Place: United States of America, Russian Federation
Subject: biography, biology
Russian-born US geneticist whose synthesis of Darwinian evolution and Mendelian genetics established evolutionary genetics as an independent discipline. He also wrote about human evolution and the philosophical aspects of evolution.
Dobzhansky was born on 25 January 1900 in Nemirov, Russia, the son of a mathematics teacher. His family moved to Kiev in 1910 and Dobzhansky first attended school there. In 1917 he went to Kiev University to study zoology and, after graduating in 1921, remained there to teach zoology until 1924, when he moved to Leningrad University as a teacher of genetics. Also in 1924 he married Natalia Sivertzev, whom he met while teaching at Kiev. In 1927 Dobzhansky went as a Rockefeller Fellow to Columbia University, New York City, where he worked with Thomas Hunt Morgan, one of the pioneers of modern genetics. Morgan moved to the California Institute of Technology in 1928 and, impressed with Dobzhansky's ability, offered him a post teaching genetics there when his fellowship ended in 1929. Dobzhansky, who had become a US citizen in 1937, remained at the California Institute of Technology until 1940, when he returned to Columbia University as professor of zoology. He then worked at the Rockefeller Institute (later the Rockefeller University) from 1962 until his official retirement in 1971, after which he moved to the University of California at Davis, where he remained until his death on 18 December 1975.
Dobzhansky's most important contribution to genetics was probably his Genetics and the Origin of Species (1937), which was the first significant synthesis of Darwinian evolutionary theory and Mendelian genetics - areas in which there had been much progress since about 1920. This book was highly influential and established the discipline of evolutionary genetics.

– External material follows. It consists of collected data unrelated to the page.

(** *** Values: what [JSON.parse] can return and what the state holds

    [JNum] is a finite Number; [JInf] is [Infinity] or [-Infinity], which
    [JSON.parse] returns for a numeral too large for a Number (such as
    [1e999]) and which [JSON.stringify] writes as [null]. *)

#[local] Set Warnings "-register-all".

Inductive jsval : Type :=
| JNull
| JBool (b : bool)
| JNum (q : Q)
| JStr (s : jsstring)
| JArr (items : list jsval)
| JObj (fields : list (jsstring * jsval))
| JInf (negative : bool).

Definition JInt (z : Z) : jsval := JNum (inject_Z z).

Inductive Exn : Type := SyntaxError | TypeError.

Inductive outcome (A : Type) : Type :=
| Ok (a : A)
| Throw (e : Exn).
Arguments Ok {A} a.
Arguments Throw {A} e.

Fixpoint assoc (k : jsstring) (fields : list (jsstring * jsval)) : option jsval :=
  match fields with
  | [] => None
  | (k', v) :: rest => if str_eqb k k' then Some v else assoc k rest
  end.

(** [v.k] for a property name [k] that is neither [length] nor an index:
    a [TypeError] on [null], the own property of an object ([None] is
    [undefined]), and [undefined] on every other value. An object that
    [JSON.parse] built has no two fields of one name. *)
Definition get_prop (v : jsval) (k : jsstring) : outcome (option jsval) :=
  match v with
  | JNull => Throw TypeError
  | JObj fields => Ok (assoc k fields)
  | _ => Ok None
  end.

Definition isArray (v : option jsval) : bool :=
  match v with Some (JArr _) => true | _ => false end.

(** Truthiness, as [if (v)] tests it. *)
Definition truthy (v : option jsval) : bool :=
  match v with
  | None | Some JNull => false
  | Some (JBool b) => b
  | Some (JNum q) => negb (Qeq_bool q 0)
  | Some (JStr s) => negb (is_empty s)
  | Some (JArr _) | Some (JObj _) | Some (JInf _) => true
  end.

(** [v !== n] for a Number [n]: only an equal Number is strictly equal. *)
Definition strict_neq_num (v : option jsval) (n : Z) : bool :=
  match v with
  | Some (JNum q) => negb (Qeq_bool q (inject_Z n))
  | _ => true
  end.

(** [v === s] for a string literal [s]. *)
Definition strict_eq_str (v : jsval) (s : jsstring) : bool :=
  match v with
  | JStr s' => str_eqb s' s
  | _ => false
  end.

(** *** The browser: clock, random source, alerts, one storage entry *)

Record World : Type := mkWorld {
  clock : nat -> Z;          (* the successive readings of [Date.now()] by the handlers *)
  clock_reads : nat;
  random : nat -> Q;         (* the successive draws of [Math.random()] *)
  random_draws : nat;
  alerts : list string;      (* messages shown by [alert], oldest first *)
  storage : option jsstring  (* the entry under the application's key *)
}.

(** A handler runs on the component state [S] and the browser; it ends
    normally or by throwing, and keeps its effects either way. *)
Record Machine (S : Type) : Type := mkMachine {
  react : S;
  world : World
}.
Arguments mkMachine {S} react world.
Arguments react {S} m.
Arguments world {S} m.

Definition M (S A : Type) : Type := Machine S -> outcome A * Machine S.

Definition ret {S A} (a : A) : M S A := fun m => (Ok a, m).

Definition bind {S A B} (c : M S A) (k : A -> M S B) : M S B :=
  fun m =>
    match c m with
    | (Ok a, m') => k a m'
    | (Throw e, m') => (Throw e, m')
    end.

Definition throw {S A} (e : Exn) : M S A := fun m => (Throw e, m).

(** [try { c } catch {}]. *)
Definition try_catch {S} (c : M S unit) : M S unit :=
  fun m =>
    match c m with
    | (Ok _, m') => (Ok tt, m')
    | (Throw _, m') => (Ok tt, m')
    end.

Definition lift {S A} (o : outcome A) : M S A := fun m => (o, m).

(** The values the running closure sees. *)
Definition render {S} : M S S := fun m => (Ok (react m), m).

(** A state setter called with an updater function. *)
Definition set_state {S} (f : S -> S) : M S unit :=
  fun m => (Ok tt, mkMachine (f (react m)) (world m)).

Definition Date_now {S} : M S Z :=
  fun m =>
    let w := world m in
    (Ok (clock w (clock_reads w)),
     mkMachine (react m)
       (mkWorld (clock w) (Datatypes.S (clock_reads w)) (random w) (random_draws w)
                (alerts w) (storage w))).

Definition Math_random {S} : M S Q :=
  fun m =>
    let w := world m in
    (Ok (random w (random_draws w)),
     mkMachine (react m)
       (mkWorld (clock w) (clock_reads w) (random w) (Datatypes.S (random_draws w))
                (alerts w) (storage w))).

Definition alert {S} (msg : string) : M S unit :=
  fun m =>
    let w := world m in
    (Ok tt,
     mkMachine (react m)
       (mkWorld (clock w) (clock_reads w) (random w) (random_draws w)
                (alerts w ++ [msg]) (storage w))).

Definition localStorage_getItem {S} : M S (option jsstring) :=
  fun m => (Ok (storage (world m)), m).

Definition localStorage_setItem {S} (v : jsstring) : M S unit :=
  fun m =>
    let w := world m in
    (Ok tt,
     mkMachine (react m)
       (mkWorld (clock w) (clock_reads w) (random w) (random_draws w)
                (alerts w) (Some v))).

End JS.

Declare Scope js_scope.
Delimit Scope js_scope with js.
Notation "x <- c ;; k" := (JS.bind c (fun x => k))
  (at level 61, c at next level, right associativity) : js_scope.
Notation "c ;;; k" := (JS.bind c (fun _ => k))
  (at level 61, right associativity) : js_scope.

(** ** Helpers shared by both source files *)

Module Helpers.
Import JS.

(** [const clamp = (n, min, max) => Math.max(min, Math.min(n, max))],
    at integer millisecond counts. *)
Definition clamp (n min max : Z) : Z := Z.max min (Z.min n max).

(** The same function at the (possibly fractional) percentage. *)
Definition clampN (n min max : jsnum) : jsnum := Math_max min (Math_min n max).

Record DHMS : Type := mkDHMS {
  days : Z;
  hours : Z;
  minutes : Z;
  seconds : Z
}.

(** [function msToDHMS(ms)]. *)
Definition totalSeconds (ms : Z) : Z := Z.max 0 (ms / 1000).

Definition msToDHMS (ms : Z) : DHMS :=
  let totalSeconds := totalSeconds ms in
  let days := totalSeconds / 86400 in
  let hours := (rem totalSeconds 86400) / 3600 in
  let minutes := (rem totalSeconds 3600) / 60 in
  let seconds := rem totalSeconds 60 in
  mkDHMS days hours minutes seconds.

Dobzhansky's other major contribution was his demonstration in the 1930s that genetic variability within populations is greater than was then generally thought. Until this work the consensus of opinion was that, in the wild state, most members of a species had the same ‘wild-type’ genotype and that each of the wild-type genes was homozygous in most individuals. Variant genes were usually deleterious mutants that rapidly vanished from the gene pool. Furthermore, when an advantageous mutation appeared, it gradually - over several generations - increased in frequency until it became the new, normal wild type. Working with wild populations of the fruit fly Drosophila pseudoobscura, Dobzhansky found that, in fact, there is a large amount of genetic variation within a population and that some genes regularly changed in frequency with the different seasons. Continuing this line of research, he also showed that many of the variant genes are recessives and so are not commonly expressed in the phenotype - a finding that disproved the original assumption of a high level of homozygosis in wild populations. Furthermore, he found that heterozygotes are more fertile and better able to survive than are homozygotes and, therefore, tend to be maintained at a high level in the population.
Dobzhansky also investigated speciation and, using the fly D. paulistorum, proved that there is a period when speciation is only partly complete and during which several races coexist. In addition, he wrote on human evolution - in which area his Mankind Evolving (1962) had great influence among anthropologists - and on the philosophical aspects of evolution in The Biological Basis of Human Freedom (1956) and The Biology of Ultimate Concern (1967).